FRANK J. WSOL, SR., HUGH M. CORCORAN, ROBERT N. FALCO, NEIL J. LONDON, CHARLES SCHMALZ, TRUSTEES OF THE INTERNATIONAL BROTHERHOOD OF TEAMSTERS UNION LOCAL NO. 710 PENSION FUND, AND THE INTERNATIONAL BROTHERHOOD OF TEAMSTERS UNION LOCAL NO. 710 PENSION FUND, PLAINTIFFS,
V.
GREAT NORTHERN ASSET MANAGEMENT, INC. AND EAST WEST INSTITUTIONAL SERVICES, INC., DEFENDANTS.



The opinion of the court was delivered by: Bucklo, District Judge.

MEMORANDUM OPINION AND ORDER

In this ERISA case, Great Northern Asset Management ("Great Northern") of Minnesota, an investment advisor to Teamsters Union Local 710 Pension Fund (the "Fund"), of Illinois, used the services of East West Institutional Services ("East West"), a Connecticut corporation located in Michigan and an "introducing broker" of questionable qualifications and disputed resources. East West directed trades through certain clearinghouse brokers in exchange for receiving the lion's share of the commissions on those trades, while kicking back half a million dollars to crooked Fund trustees who, thus bribed, would approve those investments with those clearinghouse firms. Christopher Roach, president of East West, has been indicted, and one of the corrupt Fund trustees, William Close, has pleaded to 20 counts of racketeering, extortion, and money laundering, in connection with the facts underlying this civil case. Great Northern did not disclose East West's shabby background to the Fund: even apart from this conspiracy, Roach, when engaged, had only recently regained the licenses he had lost for misconduct, and East West was undercapitalized and inadequately staffed.
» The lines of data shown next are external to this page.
Definition sample_grant : ApprovedCall :=
  MkApprovedCall "crm.update" "" "d1" "" zeroApprovalEvidence 3 "rui".

Lemma grant_traces_to_a_standing_approval_witness : granted sample_run sample_grant.
Proof.
  apply (grant_traces_to_a_standing_approval sample_run sample_state);
    [apply sample_folds|vm_compute; reflexivity|vm_compute; reflexivity].
Defined.

Lemma questions_stay_consistent_witness : questions_ok sample_state.
Proof. apply (questions_stay_consistent sample_run). apply sample_folds. Defined.

Lemma sample_labels : Forall (fun st => label_set (S_Labels st)) sample_run.
Proof. repeat constructor. Qed.

Lemma taint_is_the_union_of_the_ledger_witness :
  label_set (St_Labels sample_state) /\
  forall l, Labels_Has (St_Labels sample_state) l = true <->
    exists st, In st sample_run /\ In l (S_Labels st).
Proof.
  apply taint_is_the_union_of_the_ledger; [apply sample_folds|apply sample_labels].
Defined.

Lemma recorded_key_is_a_duplicate_witness :
  duplicateWithinRun sample_state EffectWrite "crm.update" "k1" = true.
Proof.
  apply (recorded_key_is_a_duplicate sample_run sample_state (nth 3 sample_run first_step)
           EffectWrite "crm.update"); [apply sample_folds|vm_compute; auto|vm_compute; congruence].
Defined.

Lemma coordination_key_is_unused_witness :
  AlreadyExecuted sample_state
    (executionIdempotencyKey sample_state EffectWrite ToolWorkItemClaim "k1") = false /\
  exists k, executionIdempotencyKey sample_state EffectWrite ToolWorkItemClaim "k1" =
    attempt_key "k1" k.
Proof. apply coordination_key_is_unused. reflexivity. Defined.

Lemma sealed_kinds_are_interpreted_witness :
  Apply zeroState first_step <> Err (ErrUnhandledKind "x").
Proof.
  apply (sealed_kinds_are_interpreted None (draft StepRunStarted (chr 34 +:+ "x" +:+ chr 34))).
  vm_compute. reflexivity.
Defined.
The Fund and named Trustees above (hereafter, the "Fund") sued Great Northern and East West under ERISA for breach of fiduciary duty and engaging in prohibited transactions and for breach of contract under state law. Great Northern moves for summary judgment on the counts in which it is named and to dismiss the related state law claims. I deny the motion.

I.

In 1995, the Fund picked Great Northern, incorporated in 1994, as its fixed income investment manager, and placed $250 million in its care. This choice was approved by the Fund's Board of Trustees and its investment consultant, Performance Analytics, Inc. Great Northern used East West as an introducing broker to put it in contact with clearing firms. East West represented that it had a larger client base than the relatively new Great Northern, although East West itself was hardly older, and that it was able to offer Great Northern direct access to the trading desks of five clearing firms: Chicago Corp., Capital Institutional Services, Bear Stearns Securities Clearing Corp., Dean Witter, and Rauscher, Pierce & Refsnes. East West was compensated in part under agreements providing for a split of a spread earned by the clearing firms. East West took 80% of the spread for each trade, or over one and a half million dollars total over the period of the arrangement. So far the parties agree: now the stories diverge.
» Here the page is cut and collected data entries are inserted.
(* ===== verification/Project.v ===== *)
(** * The runs projection

    src/internal/ledger/project.go: what one step adds to the row a store keeps
    per run. The projection is a second reading of the ledger beside the
    engine's fold; the theorems compare the two. *)

From Stdlib Require Import ZArith Lia Ascii String.
From stdpp Require Import base list strings gmap.
From S2P Require Import Prelude GoStrings Json Domain Sha256 Step Payload WorkItem State StateFacts.

Local Open Scope string_scope.

(** ** Deltas *)

Definition reservationDelta (s : Step) : Z :=
  if String.eqb (S_Kind s) StepBudgetReserved then
    BR_Micros (decode_best_effort zeroBudgetReservedPayload d_BudgetReservedPayload (S_Payload s))
  else if String.eqb (S_Kind s) StepBudgetReconciled then
    sub64 0 (BC_ReleasedMicros
               (decode_best_effort zeroBudgetReconciledPayload d_BudgetReconciledPayload (S_Payload s)))
  else 0%Z.

Definition toolCallDelta (s : Step) : Z :=
  if String.eqb (S_Kind s) StepToolCalled then 1%Z else 0%Z.

Definition strPtr (v : string) : option string := if String.eqb v "" then None else Some v.

Definition requested_field (f : ApprovalRequestedPayload -> string) (s : Step) : option string :=
  if negb (String.eqb (S_Kind s) StepApprovalRequested) then None
  else strPtr (f (decode_best_effort zeroApprovalRequestedPayload d_ApprovalRequestedPayload
                    (S_Payload s))).

Definition pendingTool (s : Step) : option string := requested_field AR_Tool s.
Definition pendingRule (s : Step) : option string := requested_field AR_Rule s.
Definition pendingReason (s : Step) : option string := requested_field AR_Reason s.

Definition pendingAtSeq (s : Step) : option Z :=
  if negb (String.eqb (S_Kind s) StepApprovalRequested) then None else Some (S_Seq s).

Definition failureOf (s : Step) : option FailureSummary :=
  if negb (String.eqb (S_Kind s) StepParked) then None
  else match unmarshal_payload s zeroParkedPayload d_ParkedPayload with
       | Some p => PK_Failure p
       | None => None
       end.

Definition failureCode (s : Step) : option string := f ← failureOf s; strPtr (FS_Code f).
Definition failureProvider (s : Step) : option string := f ← failureOf s; strPtr (FS_Provider f).
Definition failureStatus (s : Step) : option Z :=
  f ← failureOf s; if Z.eqb (FS_Status f) 0 then None else Some (FS_Status f).
Definition failureRequestID (s : Step) : option string := f ← failureOf s; strPtr (FS_RequestID f).
Definition failureRetryable (s : Step) : option bool := f ← failureOf s; Some (FS_Retryable f).

(** The phase a step moves the row to, and when the run ended. *)
Definition projectPhase (s : Step) : option string * option Time :=
  let k := S_Kind s in
  if String.eqb k StepRunStarted then (Some "running", None)
  else if String.eqb k StepToolCalled then (Some "awaiting_tool", None)
  else if String.eqb k StepToolReturned || String.eqb k StepApprovalDecided
       then (Some "running", None)
  else if String.eqb k StepApprovalRequested then (Some "awaiting_approval", None)
  else if String.eqb k StepParked then (Some "parked", None)
  else if String.eqb k StepResumed then (Some "running", None)
  else if String.eqb k StepAbandoned then
    match unmarshal_payload s zeroAbandonedPayload d_AbandonedPayload with
    | Some p => if AB_Compensate p then (Some "compensating", None)
                else (Some "failed", Some (S_At s))
    | None => (Some "failed", Some (S_At s))
    end
  else if String.eqb k StepFailed then (Some "failed", Some (S_At s))
  else if String.eqb k StepRunFinished then (Some "finished", Some (S_At s))
  else (None, None).

Definition phaseOrRunning (p : option string) : string := default "running" p.

(** queue_memory.go, and the same loop in workitem_memory.go. *)
Definition phaseOf (steps : list Step) : string :=
  fold_left (fun phase s => default phase (fst (projectPhase s))) steps "".

(** ** Against the fold *)

(** The name a row holds for a folded phase; a run with no phase yet has none. *)
Definition phase_name (p : Phase) : string :=
  if Z.eqb p PhaseUnstarted then "" else Phase_String p.

Lemma phaseOf_snoc steps step :
  phaseOf (steps ++ [step]) = default (phaseOf steps) (fst (projectPhase step)).
Proof. unfold phaseOf. by rewrite fold_left_app. Qed.

Lemma decode_best_effort_Ok {A} step (zero : A) d p :
  decode step zero d = Ok p -> decode_best_effort zero d (S_Payload step) = p.
Proof.
  unfold decode, decode_payload, decode_best_effort. intros H.
  destruct (String.eqb (S_Payload step) ""); [by injection H|].
  destruct (unmarshal_into zero d (S_Payload step)) as [a []]; [by injection H|done].
Qed.

Lemma abandoned_decodes step p :
  decode step zeroAbandonedPayload d_AbandonedPayload = Ok p ->
  unmarshal_payload step zeroAbandonedPayload d_AbandonedPayload = Some p \/
  (unmarshal_payload step zeroAbandonedPayload d_AbandonedPayload = None /\ AB_Compensate p = false).
Proof.
  unfold decode, decode_payload, unmarshal_payload.
  destruct (String.eqb_spec (S_Payload step) "") as [->|].
  - intros [= <-]. right. by vm_compute.
  - destruct (unmarshal_into _ _ _) as [a []]; [|done]. intros [= <-]. auto.
Qed.

(** A decision step that answers the question open when it arrives. *)
Definition answered (s : State) (step : Step) : Prop :=
  S_Kind step = StepApprovalDecided ->
  forall q, decode step zeroApprovalDecidedPayload d_ApprovalDecidedPayload = Ok q ->
    answers s q = true.

Lemma applyKind_phase s step s' :
  applyKind s step = Ok s' -> answered s step ->
  phase_name (St_Phase s') = default (phase_name (St_Phase s)) (fst (projectPhase step)).
Proof.
  intros H Ha. unfold projectPhase.
  destruct (String.eqb_spec (S_Kind step) StepApprovalDecided) as [Ek|Ek].
  { unfold applyKind in H. cbn zeta in H. rewrite Ek in H |- *. cbn -[decode decide_on] in H.
    apply result_bind_Ok in H as (q & Hq & H). injection H as <-.
    unfold decide_on. rewrite (Ha Ek q Hq). by destruct (AD_Approved q). }
  clear Ha. walk_kinds H; shapes;
    repeat match goal with E : String.eqb (S_Kind step) _ = true |- _ =>
      apply String.eqb_eq in E; rewrite E end; try reflexivity; try done.
  - by repeat case_match.
  - match goal with E : decode _ _ _ = Ok ?p |- _ =>
      destruct (abandoned_decodes _ _ E) as [Hu|[Hu Hc]] end; rewrite Hu; simpl.
    + by case_match.
    + by rewrite Hc.
Qed.

(** Every decision of a ledger answers the question open at its place. *)
Definition all_answered (steps : list Step) : Prop :=
  forall pre step post s, (steps = pre ++ step :: post)%list -> Fold pre = Ok s -> answered s step.

Lemma all_answered_snoc steps step : all_answered (steps ++ [step]) -> all_answered steps.
Proof.
  intros H pre x post s -> Hs. apply (H pre x (post ++ [step])%list s); [|done].
  by rewrite <- app_assoc.
Qed.

Lemma fold_phase steps s :
  Fold steps = Ok s -> all_answered steps -> phaseOf steps = phase_name (St_Phase s).
Proof.
  revert s. induction steps as [|step steps IH] using rev_ind; intros s' H Hall.
  { by injection H as <-. }
  apply fold_snoc in H as (s & Hs & Ha). rewrite phaseOf_snoc, (IH s Hs) by
    (by eapply all_answered_snoc).
  apply Apply_Ok in Ha as [_ Ha]. apply applyKind_phase in Ha as ->.
  - destruct (noteWorkItem_shape (account s step) step) as (w & ->). reflexivity.
  - pose proof (Hall steps step [] s eq_refl Hs) as Hans.
    destruct (noteWorkItem_shape (account s step) step) as (w & ->). exact Hans.
Qed.

(** ** Sums *)

Definition sum_of (f : Step -> Z) (steps : list Step) : Z := fold_right (fun s n => f s + n)%Z 0%Z steps.

Lemma sum_of_snoc f steps step : sum_of f (steps ++ [step]) = (sum_of f steps + f step)%Z.
Proof. induction steps as [|x l IH]; simpl; lia. Qed.

Lemma wrap64_add_l a b : wrap64 (wrap64 a + b) = wrap64 (a + b).
Proof.
  unfold wrap64. f_equal.
  replace ((a + 2 ^ 63) mod 2 ^ 64 - 2 ^ 63 + b + 2 ^ 63)%Z with ((a + 2 ^ 63) mod 2 ^ 64 + b)%Z by lia.
  rewrite Z.add_mod_idemp_l by lia. f_equal. lia.
Qed.

Lemma wrap64_add_r a b : wrap64 (a + wrap64 b) = wrap64 (a + b).
Proof. rewrite Z.add_comm, wrap64_add_l. f_equal. lia. Qed.

(** What the fold's accounts and the projection's deltas count, step by step. *)
Lemma applyKind_accounts s step s' :
  applyKind s step = Ok s' ->
  C_Micros (St_Spent s') = C_Micros (St_Spent s) /\
  C_Steps (St_Spent s') = C_Steps (St_Spent s) /\
  C_ToolCalls (St_Spent s') = (if Z.eqb (toolCallDelta step) 0 then C_ToolCalls (St_Spent s)
                               else add64 (C_ToolCalls (St_Spent s)) 1) /\
  C_Micros (St_Reserved s') =
    (if String.eqb (S_Kind step) StepBudgetReserved || String.eqb (S_Kind step) StepBudgetReconciled
     then wrap64 (C_Micros (St_Reserved s) + reservationDelta step)
     else C_Micros (St_Reserved s)).
Proof.
  intros H. unfold toolCallDelta, reservationDelta.
  walk_kinds H; shapes;
    repeat match goal with E : String.eqb (S_Kind step) _ = true |- _ =>
      apply String.eqb_eq in E; rewrite E end;
    repeat match goal with E : decode _ _ _ = Ok _ |- _ =>
      apply decode_best_effort_Ok in E; rewrite ?E end; try done.
  - split; [done|]. split; [done|]. split; [done|]. simpl. unfold sub64. by rewrite wrap64_add_r.
  - match goal with |- context [decide_on s ?q] =>
      destruct (decide_shape s q) as (? & ? & ? & ? & ->) end. done.
  - by repeat case_match.
Qed.

Lemma fold_accounts steps s :
  Fold steps = Ok s ->
  C_Micros (St_Spent s) = wrap64 (sum_of (fun st => Cost_Micros (S_Cost st)) steps) /\
  C_Steps (St_Spent s) = wrap64 (Z.of_nat (List.length steps)) /\
  C_ToolCalls (St_Spent s) = wrap64 (sum_of toolCallDelta steps) /\
  C_Micros (St_Reserved s) = wrap64 (sum_of reservationDelta steps).
Proof.
  revert s. induction steps as [|step steps IH] using rev_ind; intros s' H.
  { by injection H as <-. }
  apply fold_snoc in H as (s & Hs & Ha). destruct (IH s Hs) as (I1 & I2 & I3 & I4).
  apply Apply_Ok in Ha as [_ Ha]. apply applyKind_accounts in Ha as (-> & -> & -> & ->).
  destruct (noteWorkItem_shape (account s step) step) as (w & ->).
  rewrite !sum_of_snoc, length_app, Nat2Z.inj_add. simpl.
  rewrite I1, I2, I3, I4. unfold add64. rewrite !wrap64_add_l.
  split; [done|]. split; [done|]. split.
  - unfold toolCallDelta. destruct (String.eqb _ _); simpl; [done|]. by rewrite Z.add_0_r.
  - unfold reservationDelta.
    destruct (String.eqb _ StepBudgetReserved), (String.eqb _ StepBudgetReconciled); simpl;
      rewrite ?Z.add_0_r; done.
Qed.

(** ** Properties *)

(** The projection and the fold keep the same books: on any ledger the engine
    can fold, the run's spend, its tool calls and its outstanding reservation
    are the 64-bit sums of the deltas the store adds per step. *)
Theorem projection_sums_match_the_fold steps s :
  Fold steps = Ok s ->
  C_Micros (St_Spent s) = wrap64 (sum_of (fun st => Cost_Micros (S_Cost st)) steps) /\
  C_ToolCalls (St_Spent s) = wrap64 (sum_of toolCallDelta steps) /\
  C_Micros (St_Reserved s) = wrap64 (sum_of reservationDelta steps).
Proof. intros H. apply fold_accounts in H. tauto. Qed.

(** Where every recorded decision answered the question then open, the phase
    the queue claims by is the phase the engine folds. *)
Theorem projected_phase_matches_the_fold steps s :
  Fold steps = Ok s -> all_answered steps -> phaseOf steps = phase_name (St_Phase s).
Proof. exact (fold_phase steps s). Qed.

Definition stale_run : list Step := Eval vm_compute in
  seal_all []
    [sample_step StepRunStarted (obj [kv "trigger" (quoted "cron")]) "" [];
     sample_step StepRunFinished "" "" [];
     sample_step StepApprovalDecided
       (obj [kv "approved" "false"; kv "by" (quoted "rui"); kv "at_seq" "9"]) "" []].

(** A decision nobody was waiting for parts the two readings: the engine
    leaves a finished run finished, while the projection puts its row back to
    running, where the queue may claim it. *)
Theorem stale_decision_reopens_the_row :
  match Fold stale_run with
  | Ok s => St_Phase s = PhaseFinished
  | Err _ => False
  end /\ phaseOf stale_run = "running".
Proof. vm_compute. auto. Qed.

(** ** Witnesses *)

Lemma projection_sums_match_the_fold_witness :
  C_Micros (St_Spent sample_state) = 28%Z /\ C_ToolCalls (St_Spent sample_state) = 0%Z /\
  C_Micros (St_Reserved sample_state) = 0%Z.
Proof. apply (projection_sums_match_the_fold sample_run sample_state). apply sample_folds. Defined.

Lemma projected_phase_matches_the_fold_witness :
  phaseOf (firstn 3 sample_run) = "awaiting_approval".
Proof.
  destruct (Fold (firstn 3 sample_run)) as [s|] eqn:E; [|vm_compute in E; discriminate E].
  rewrite (projected_phase_matches_the_fold _ s E).
  - vm_compute in E. injection E as <-. reflexivity.
  - intros pre step post s' H Hs Hk. exfalso.
    assert (In step (firstn 3 sample_run)) as Hin by (rewrite H, in_app_iff; simpl; auto).
    simpl in Hin. repeat destruct Hin as [<-|Hin]; try done; vm_compute in Hk; discriminate Hk.
Defined.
Great Northern says that this arrangement was supposed to "incentivize" the five clearing firms to give Great Northern better execution services, e.g., to make trades promptly when indicated, because major clearing firms like Merrill Lynch that were not introduced by East West tended to be less responsive in responding to price quotes. According to Great Northern, the arrangement with East West did not cause the Fund any loss, but, on the contrary, helped to obtain the best execution of trades for the Fund; and Great Northern maintains that the Fund was apprised of East West's role through July 1995, until the Fund directed Great Northern to stop sending it confirmations of trades.

According to the Fund, however, East West was at best a sham, and at worse a scam. The Fund contends that it received nothing of value from East West, and offers expert testimony*fn1 that Great Northern would have done just as well or better on trades without East West's "introduction" services; that better known and more established brokers could have done better by the Fund in terms of trades, and with smaller spreads; and that the Fund suffered losses of many hundreds of thousands of dollars due to this arrangement and Great Northern's conduct. The Fund introduced evidence of the following facts that I must accept for purposes of this motion.

Roach, East West's President, had only two years of community college, had been fired for misconduct from Paine Webber in 1991, had lost and only recently regained some necessary licenses, and had been unemployed until he purchased the dormant firm that he made into East West in 1994. The misconduct for which Roach had lost his licenses involved opening an unauthorized account in connection with a scheme concocted in part by the other principal in East West, Richard Tringale, who was found in an SEC-initiated action in 1991 to have defrauded various clearinghouse brokers of hundreds of thousands of dollars.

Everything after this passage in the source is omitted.